- **Exercise prompt**
Isolate every line in the data with the string "intros" and copy it.

Material provided below:

(** * Stores of a block inside, or not inside, a buffer *)

Lemma write_bytes_in m p bs :
  0 <= p -> p + zlen bs <= zlen m ->
  write_bytes m p bs = Some (ptr_upto p m ++ bs ++ ptr_add m (p + zlen bs)).
Proof.
  intros Hp Hl. pose proof (zlen_nonneg bs).
  assert (m = ptr_upto p m ++ ptr_upto (zlen bs) (ptr_add m p) ++ ptr_add m (p + zlen bs)) as E.
  { unfold ptr_upto, ptr_add. replace (Z.to_nat (p + zlen bs)) with (Z.to_nat p + Z.to_nat (zlen bs))%nat by lia.
    by rewrite <- drop_drop, !take_drop. }
  assert (zlen (ptr_upto p m) = p) as Hz.
  { unfold ptr_upto, zlen in *. rewrite length_take. lia. }
  rewrite E at 1. rewrite <- Hz at 4. apply write_bytes_app.
  unfold ptr_upto, ptr_add, zlen in *. rewrite length_take, length_drop. lia.
Qed.

Lemma write_bytes_oob m p bs :
  bs <> [] -> ~ (0 <= p /\ p + zlen bs <= zlen m) -> write_bytes m p bs = None.
Proof.
  revert m p. induction bs as [|b bs IH]; intros m p Hne Hp; [done|]. cbn [write_bytes].
  rewrite zlen_cons in Hp. unfold ptr_write.
  destruct ((0 <=? p) && (p <? zlen m)) eqn:E; [|done]. bool_prop. rewrite bind_ret.
  destruct bs as [|b' bs]; [change (zlen []) with 0 in Hp; lia|].
  apply IH; [done|]. unfold zlen in *. rewrite length_insert. lia.
Qed.

Lemma slice_take_drop m p n :
  0 <= p -> p + Z.of_nat n <= zlen m -> slice m p n = Some (take n (ptr_add m p)).
Proof.
  intros Hp Hl. rewrite <- (Z.add_0_r p) at 1. rewrite <- slice_add by lia.
  apply slice_0_take. rewrite zlen_ptr_add; lia.
Qed.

End of Material provided.

- **Output for this task**
  intros Hp Hl. pose proof (zlen_nonneg bs).
  revert m p. induction bs as [|b bs IH]; intros m p Hne Hp; [done|]. cbn [write_bytes].
  intros Hp Hl. rewrite <- (Z.add_0_r p) at 1. rewrite <- slice_add by lia.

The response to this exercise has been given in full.